In the listing below, find the line with "Definition LF : str := [10%N]." and the line with "Definition int (x". Repeat those two lines and all lines between them exactly.
_ _ _
(** * RTC time setter: the post-upload hook [scripts/set_rtc_time.py]

    The script registers one callback, [after_upload], that a build tool runs
    after flashing a device.  The callback reads the wall clock once, waits
    for the device to reboot, opens the serial port, sends one [SETTIME:]
    line, logs one optional reply line and closes the port; every error of
    class [Exception] raised on the way is logged and swallowed.

    The development has three layers:
    - [Py]: the pieces of the Python runtime the script calls ([str], [int],
      UTF-8 [encode]/[decode], [strip], [gmtime], [strftime]);
    - [Host]: the machine the script runs on: wall clock, console, one serial
      port with a timed input stream, and fault injection; programs are
      functions in a state-and-exception monad over it;
    - the script itself, followed by the theorems about it. *)

From Stdlib Require Import ZArith QArith List Ascii String Strings.Byte.
From Stdlib Require Import Decimal DecimalString Lia Lqa Bool.
From Stdlib Require DecimalZ DecimalPos.
From stdpp Require Import gmap strings.
Import ListNotations.

#[local] Open Scope Z_scope.

(** ** The Python runtime *)

Module Py.

(** A [str] is a sequence of Unicode code points, a [bytes] a sequence of
    octets. *)
Abbreviation str := (list N).
Abbreviation bytes := (list byte).

(** A source literal, which in this script is always ASCII. *)
Definition lit (s : string) : str := map N_of_ascii (list_ascii_of_string s).

(** The line feed, written [\n] in the source. *)
Definition LF : str := [10%N].

(** [str(z)] for an [int]: sign and decimal digits. *)
Definition str_int (z : Z) : str := lit (NilZero.string_of_int (Z.to_int z)).

(** [int(x)] for a [float]: truncation towards zero. *)
Definition int (x : Q) : Z := Z.quot (Qnum x) (Z.pos (Qden x)).

(** *** UTF-8 *)

Definition octet (n : N) : byte :=
  match Byte.of_N n with Some b => b | None => x00 end.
_ _ _
— Response to the task —
Definition LF : str := [10%N].

(** [str(z)] for an [int]: sign and decimal digits. *)
Definition str_int (z : Z) : str := lit (NilZero.string_of_int (Z.to_int z)).

(** [int(x)] for a [float]: truncation towards zero. *)
Definition int (x : Q) : Z := Z.quot (Qnum x) (Z.pos (Qden x)).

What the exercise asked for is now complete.